Directed by Robert D. Webb
Expectations: None.
The Cape Town Affair is a beat-by-beat remake of Sam Fuller’s wonderful noir thriller Pickup on South Street, and it’s just painful as all hell to get through. But this is a bad movie unlike any bad movie I’ve ever seen. Remakes are always tricky business when the original is a well-loved film, but the choices here are truly strange. Based on the film’s opening credits, you might be persuaded into thinking that Sam Fuller had actually been involved with this remake, but that was not the case. No, Fuller’s screenwriting credit comes by way of his original script, which was used here almost word for word.

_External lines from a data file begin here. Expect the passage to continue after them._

Lemma wp_checkOldJob s h (Q : ohist -> outcome (bool + (Result * option err)) -> Prop) :
  known_config h s ->
  (forall h' res e, extends h h' -> (e = None -> uncounted h') -> Q h' (Returned (inr (res, e)))) ->
  (forall h' reset, extends h h' -> no_old_job h' -> Q h' (Returned (inl reset))) ->
  wp (checkOldJob instance (checksum (secret_Data s))) sec_allowed Q h.
Proof.
  intros Hk Hs HQ. unfold checkOldJob, GetJob. wp_step; [by apply sec_reads|].
  destruct r as [job|e]; [|wp_step; apply HQ; [ext|left; exists e; apply saw_here]]. cbv zeta.
  (* The deletion of a job that is due. *)
  assert (forall h1 current, extends (Ev getJob (Ok job) :: h) h1 -> job_due h1 job ->
    wp (let! e := DeleteJob job in
        Ret match e with Some e => inr (noResult, Some e) | None => inl (negb current) end)
      sec_allowed Q h1) as Hdel.
  { intros h1 current H1 Hdue. wp_step. unfold DeleteJob. wp_step; [by apply sa_delete|].
    destruct r as [e|]; [do 3 wp_step; by apply Hs; [ext|]|]. wp_step; [apply sa_absent, saw_here|].
    destruct r as [job' [res [e|]]]; do 3 wp_step; [by apply Hs; [ext|]|]. apply HQ; [ext|right].
    exists job, job', res. split_and!; [|apply saw_there, saw_here|apply saw_here].
    do 2 apply saw_there. eapply saw_extends; [done|apply saw_here]. }
  case_bool_decide as Hc.
  - wp_step. wp_step. apply wp_handleExisting.
    + intros h' res [e|] H' Hu; do 4 wp_step; (apply Hs; [ext|]); [done|by intros; apply Hu].
    + intros h' res e H'. do 4 wp_step. by apply Hs; [ext|].
    + intros h' res H' Hf. do 3 wp_step. apply (Hdel h' true); [done|].
      split; [eapply saw_extends; [done|apply saw_here]|]. exists s.
      split; [eapply saw_extends; [|exact Hk]; ext|by right].
  - wp_step. wp_step. wp_step. apply (Hdel _ false); [ext|]. split; [apply saw_here|]. exists s.
    split; [apply saw_there, Hk|by left].
Qed.
Lemma quiet_bystander q : quiet q -> bystander q.
Proof. by destruct q as [| |[]|[]|[]|[]| | | |]. Qed.
Lemma only_quiet_bystander {A} (p : io A) : only quiet p -> only bystander p.
Proof. apply only_mono, quiet_bystander. Qed.
#[export] Hint Extern 9 (only bystander _) => apply only_quiet_bystander : only.

Section ClusterSts.
Context `{RP : RetryPolicy} `{PP : PollPolicy} `{PE : ProcEnv} `{CR : Crypto} `{LL : LabelLib}
  `{HV : HcVersion} `{QL : QuantityLib} `{CL : CtrlLib} `{CB : Combiner} `{SL : SecurityLib}.
Context (instance : OpenSearchCluster) (rc : ReconcilerContext).

#[local] Abbreviation getSts s := (Get KStatefulSet (sts_Name s) (sts_Namespace s)).

(** The set that the pool should have, as it is built from the specification, the volumes and
    the hash of the pool's configuration. *)
Definition desired (np : NodePool) (o : StatefulSet) : Prop :=
  exists hash jvm refs, fetchNodePoolHash rc (np_Component np) = Some hash /\
    SetControllerReference (cl_Name instance) (cl_UID instance) [] = Ok refs /\
    o = sts_with_OwnerReferences refs
          (stsWith instance np (nh_ConfigHash hash) jvm (poolVolumes instance rc np).1
             (poolVolumes instance rc np).2).

(** What was seen of the pool when it is to be changed: the object [sts] that creating the
    desired set has left, and the set [existing0] the API server has. *)
Definition seen (h : ohist) (np : NodePool) (sts existing0 : StatefulSet) : Prop :=
  np ∈ nodePools instance /\
  (exists o, desired np o /\ saw h (ReconcileResource KStatefulSet o StateCreated) (sts, (None, None))) /\
  saw h (getSts sts) (Ok existing0).

(** The set as the later steps know it: it may have been read again for its status, and its
    number of ready replicas is the number of ready pods. *)
Definition refreshed (h : ohist) (np : NodePool) (existing0 existing : StatefulSet) : Prop :=
  existing = existing0 \/
  exists new n, existing = sts_with_ReadyReplicas n new /\ ready_pods h instance np n /\
    (new = existing0 \/
     sts_CurrentRevision existing0 = "" /\ saw h (getSts existing0) (Ok new)).

(** The claims of the pool, as they were listed. *)
Definition listed_claims (h : ohist) (np : NodePool) (n : Z) : Prop :=
  exists items, saw h (List_ KPVC (cl_Namespace instance)
                         [(ClusterLabel, cl_Name instance); (NodePoolLabel, np_Component np)]) (Ok items) /\
    n = Z.of_nat (length items).

Definition old_selector (existing : StatefulSet) : Prop :=
  exists selector, sts_Selector existing = Some selector /\ is_Some (selector !! "opensearch.role").

(** The pool was judged to have failed, or not. *)
Definition judged (h : ohist) (np : NodePool) (failed : bool) : Prop :=
  ParallelRecoveryMode = true /\ usesPVC np = true /\
  exists n k, ready_pods h instance np n /\ listed_claims h np k /\ poolFailed instance np k n = failed.
Lemma X6_rerun_is_noop_witness :
  ConfigEntry.version (config_entry partial_sample) = 1
  ∧ truthy (ConfigEntry.unique_id (config_entry partial_sample)) = true
  ∧ async_migrate_entry sample_domain
      (async_migrate_entry sample_domain partial_sample).2
    = (Returned true, (async_migrate_entry sample_domain partial_sample).2).
Proof.
  split; [reflexivity|]. split; [reflexivity|].
  exact (X6_rerun_is_noop sample_domain partial_sample eq_refl eq_refl).
Defined.

(** X7. The migration creates no record, deletes none and moves none:
    whatever the entry and whatever the outcome, the device registry keeps
    its devices in place with their ids and config entries, the entity
    registry keeps its entities in place with their entity ids and owners,
    and the entry keeps its entry_id and its data. *)
Theorem X7_records_kept (DOMAIN : string) (st : State) :
  let st' := (async_migrate_entry DOMAIN st).2 in
  Forall2
    (λ d d', DeviceEntry.id d' = DeviceEntry.id d
             ∧ DeviceEntry.config_entries d' = DeviceEntry.config_entries d)
    (device_registry (hass st)) (device_registry (hass st'))
  ∧ Forall2
      (λ e e', RegistryEntry.entity_id e' = RegistryEntry.entity_id e
               ∧ RegistryEntry.config_entry_id e'
                 = RegistryEntry.config_entry_id e)
      (entity_registry (hass st)) (entity_registry (hass st'))
  ∧ ConfigEntry.entry_id (config_entry st')
    = ConfigEntry.entry_id (config_entry st)
  ∧ ConfigEntry.data (config_entry st') = ConfigEntry.data (config_entry st).
Proof.
  cbn zeta.
  assert (Hsame : ∀ o,
    async_migrate_entry DOMAIN st = (o, st) →
    Forall2
      (λ d d', DeviceEntry.id d' = DeviceEntry.id d
               ∧ DeviceEntry.config_entries d' = DeviceEntry.config_entries d)
      (device_registry (hass st))
      (device_registry (hass (async_migrate_entry DOMAIN st).2))
    ∧ Forall2
        (λ e e', RegistryEntry.entity_id e' = RegistryEntry.entity_id e
                 ∧ RegistryEntry.config_entry_id e'
                   = RegistryEntry.config_entry_id e)
        (entity_registry (hass st))
        (entity_registry (hass (async_migrate_entry DOMAIN st).2))
    ∧ ConfigEntry.entry_id (config_entry (async_migrate_entry DOMAIN st).2)
      = ConfigEntry.entry_id (config_entry st)
    ∧ ConfigEntry.data (config_entry (async_migrate_entry DOMAIN st).2)
      = ConfigEntry.data (config_entry st)).
  { intros o ->. cbn [snd].
    split; [apply Forall_Forall2_diag, Forall_forall; by intros d _|].
    split; [apply Forall_Forall2_diag, Forall_forall; by intros e _|done]. }
  destruct (decide (ConfigEntry.version (config_entry st) = 1))
    as [Hversion|Hversion];
    [|by apply (Hsame _ (migrate_entry_other_version DOMAIN st Hversion))].
  destruct (truthy (ConfigEntry.unique_id (config_entry st))) eqn:Htruthy;
    [|by apply (Hsame _ (migrate_entry_assert_fails DOMAIN st Hversion
                           Htruthy))].
  rewrite migrate_entry_run by done. cbn zeta. cbn [snd].
  unfold with_entity_registry.
  cbn [hass device_registry entity_registry config_entry].
  rewrite step_b_state_config_entry. split; [|split; [|done]].
  - apply (step_b_state_keeps DOMAIN _ (step_a_state st)).
  - apply migrated_entities_keeps.
Qed.
Lemma query_records frame alternatives s :
  trace (snd (query env frame alternatives s)) = Query frame alternatives :: trace s.
Proof.
  unfold query, bind, get; generalize (call_records (Query frame alternatives) s).
  destruct (call env (Query frame alternatives) s) as [[u|e] s1]; simpl; auto.
Qed.

(** What follows a first step only adds to what the first step called. *)
Lemma bind_extends p {A B} (m : Prog A) (k : A -> Prog B) s :
  (forall a, counts p 0 (k a)) ->
  exists new, trace (snd (bind m k s)) = (new ++ trace (snd (m s)))%list.
Proof.
  intros Hk; unfold bind; destruct (m s) as [[a|e] s1]; simpl.
  - destruct (Hk a s1) as (new & Hadds & _); exists new; exact Hadds.
  - exists []; reflexivity.
Qed.

Lemma try_catch_extends p {A} (m : Prog A) (h : string -> Prog A) s :
  (forall e, counts p 0 (h e)) ->
  exists new, trace (snd (try_catch m h s)) = (new ++ trace (snd (m s)))%list.
Proof.
  intros Hh; unfold try_catch; destruct (m s) as [[a|e] s1]; simpl.
  - exists []; reflexivity.
  - destruct (Hh e s1) as (new & Hadds & _); exists new; exact Hadds.
Qed.

(** On an app-redirect screen the link that continues in the browser is
    looked up. *)
Lemma bypassAppRedirect_looks_up pageContent s :
  shows_app_redirect pageContent = true ->
  exists new,
    trace (snd (bypassAppRedirect env pageContent s)) = (new ++ trace s)%list
    /\ In (Query None browser_link) new.
Proof.
  intros Hr; unfold bypassAppRedirect; rewrite Hr.
  unfold bind at 1, console.
  match goal with
  | |- context [try_catch ?m ?h ?s1] =>
      destruct (try_catch_extends (fun _ => false) m h s1) as (n1 & H1);
        [intros; now apply counts_console|]
  end.
  match type of H1 with
  | context [snd (bind ?q ?k ?s1)] =>
      destruct (bind_extends (fun _ => false) q k s1) as (n2 & H2);
        [intros [|]; counts_zero|]
  end.
  rewrite H2, query_records in H1; simpl in H1.
  exists (n1 ++ n2 ++ [Query None browser_link;
                       Console "🔗 Slack redirect detected. Forcing browser mode..."])%list.
  split.
  - rewrite H1, <- !app_assoc; reflexivity.
  - rewrite !in_app_iff; right; right; now left.
Qed.

Lemma acceptInFrames_first i n s :
  exists new,
    trace (snd (acceptInFrames env i (S n) s))
    = (new ++ Query (Some i) accept_button :: trace s)%list.
Proof.
  cbn [acceptInFrames].
  match goal with
  | |- context [snd (bind ?q ?k s)] =>
      destruct (bind_extends (fun _ => false) q k s) as (new & H);
        [intros [|]; [counts_zero|now apply acceptInFrames_counts]|]
  end.
  rewrite query_records in H; eauto.
Qed.

(** Behind a cookie wall the accept button is looked up in the first
    frame. *)
Lemma bypassConsentWall_looks_up pageContent s :
  shows_consent_wall pageContent = true ->
  (forall st, 0 < frames env st) ->
  exists new,
    trace (snd (bypassConsentWall env pageContent s)) = (new ++ trace s)%list
    /\ In (Query (Some 0) accept_button) new.
Proof.
  intros Hw Hf; unfold bypassConsentWall; rewrite Hw.
  unfold bind at 1, console.
  match goal with
  | |- context [try_catch ?m ?h ?s1] =>
      destruct (try_catch_extends (fun _ => false) m h s1) as (n1 & H1);
        [intros; now apply counts_console|];
      specialize (Hf s1);
      change (snd (m s1)) with (snd (acceptInFrames env 0 (frames env s1) s1)) in H1;
      destruct (frames env s1) as [|n]; [lia|];
      destruct (acceptInFrames_first 0 n s1) as (n2 & H2)
  end.
  rewrite H2 in H1; simpl in H1.
  exists (n1 ++ n2 ++ [Query (Some 0) accept_button;
                       Console "🛡️  Consent wall detected. Bypassing..."])%list.
  split.
  - rewrite H1, <- !app_assoc; reflexivity.
  - rewrite !in_app_iff; right; right; now left.
Qed.

(** On an app-redirect screen with the link on the page, the lookup is
    followed by the click and the delay. *)
Lemma bypassAppRedirect_clicks pageContent s :
  shows_app_redirect pageContent = true -> link_present env ->
  exists later earlier,
    trace (snd (bypassAppRedirect env pageContent s))
    = (later ++ [WaitForTimeout 5000; Click; Query None browser_link]
       ++ earlier ++ trace s)%list.
Proof.
  intros Hr (Hq & Hf & Hc); unfold bypassAppRedirect; rewrite Hr.
  unfold bind at 1, console.
  unfold try_catch, query, click, waitForTimeout, bind, call, get.
  rewrite Hq, Hf, Hc; cbn [doc trace].
  match goal with
  | |- context [throws env (WaitForTimeout 5000) ?st] =>
      destruct (throws env (WaitForTimeout 5000) st)
  end; cbn [snd trace].
  - exists [Console "⚠️ Failed to click Slack browser link..."],
           [Console "🔗 Slack redirect detected. Forcing browser mode..."].
    reflexivity.
  - exists [], [Console "🔗 Slack redirect detected. Forcing browser mode..."].
    reflexivity.
Qed.

(** With the first accept button in frame [k], the search from a frame up
    to [k] ends with the lookup in frame [k], the click and the delay. *)
Lemma acceptInFrames_clicks k n :
  button_in_frame env k ->
  forall i s, i <= k -> k < i + n ->
  exists earlier,
    trace (snd (acceptInFrames env i n s))
    = ([WaitForTimeout 5000; Click; Query (Some k) accept_button]
       ++ earlier ++ trace s)%list.
Proof.
  intros (Hfr & Hq & Hno & Hyes & Hc).
  induction n as [|n IH]; intros i s Hi Hk; [lia|].
  cbn [acceptInFrames]; unfold query, bind at 1 2, call, get.
  rewrite (Hq i) by lia.
  destruct (Nat.eq_dec i k) as [->|Hne].
  - rewrite Hyes; unfold click, waitForTimeout, bind, call; rewrite Hc.
    cbn [doc trace].
    match goal with
    | |- context [throws env (WaitForTimeout 5000) ?st] =>
        destruct (throws env (WaitForTimeout 5000) st)
    end; exists []; reflexivity.
  - rewrite (Hno i) by lia.
    match goal with
    | |- context [acceptInFrames env (S i) n ?st] =>
        destruct (IH (S i) st) as (earlier & E); [lia|lia|]
    end.
    rewrite E; exists (earlier ++ [Query (Some i) accept_button])%list.
    cbn [trace]; rewrite <- !app_assoc; reflexivity.
Qed.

Pickup on South Street is a late-period noir film, and it carries with it a style of hard-edged dialogue that usually typifies the genre. Within the confines of the original film it works; the actors inhabit their characters fully and deliver the lines with conviction and passion. Not so much with The Cape Town Affair. The actors in the remake feel like they’re just passing the time until the catering truck arrives with only mildly interesting food. The once-edgy dialogue now seems out of place in 1960s Cape Town; it’s as if all the film’s characters were scooped up from 1950s New York and dropped into 1960s Cape Town without any knowledge or self-awareness. It’s such a strange thing to watch and try to make sense of. I can understand why you’d want to use Fuller’s original dialogue because it’s often bristlin’ with great wit, but to ignore the passage of time and place is a glaring oversight.
I’m still hung up on trying to explain how strange of an experience it is to watch The Cape Town Affair if you’ve seen Pickup on South Street. For one, the 1950s words and the 1960s pictures don’t match up, but it’s more than that. There’s a feeling like you’re looking at a painting that’s been painted over another painting of the same thing, but you can still see the original through the newer paint. Does that even make sense? Hmm… imagine the film A Scanner Darkly, where live-action footage was shot and then later rotoscoped to make the film into something of a hybrid animated movie. You know you’re watching live-action footage, but it’s through the prism of animation. The Cape Town Affair is exactly like that. It feels like watching a 1950s B&W noir thriller with an overlay of 1960s color, with all the energy, bite and thrill filtered out and a bouncy ’60s jazz score on top. Boooooo! It’s truly one of the oddest movie-watching experiences I’ve ever had.
Whatever… I’m done with this movie. Hopefully with time I can forget it exists. If you’ve seen Pickup on South Street and you’re feeling curious about The Cape Town Affair, stop yourself and just re-watch the Fuller original. And if you’ve never seen the original… well, you know what to do.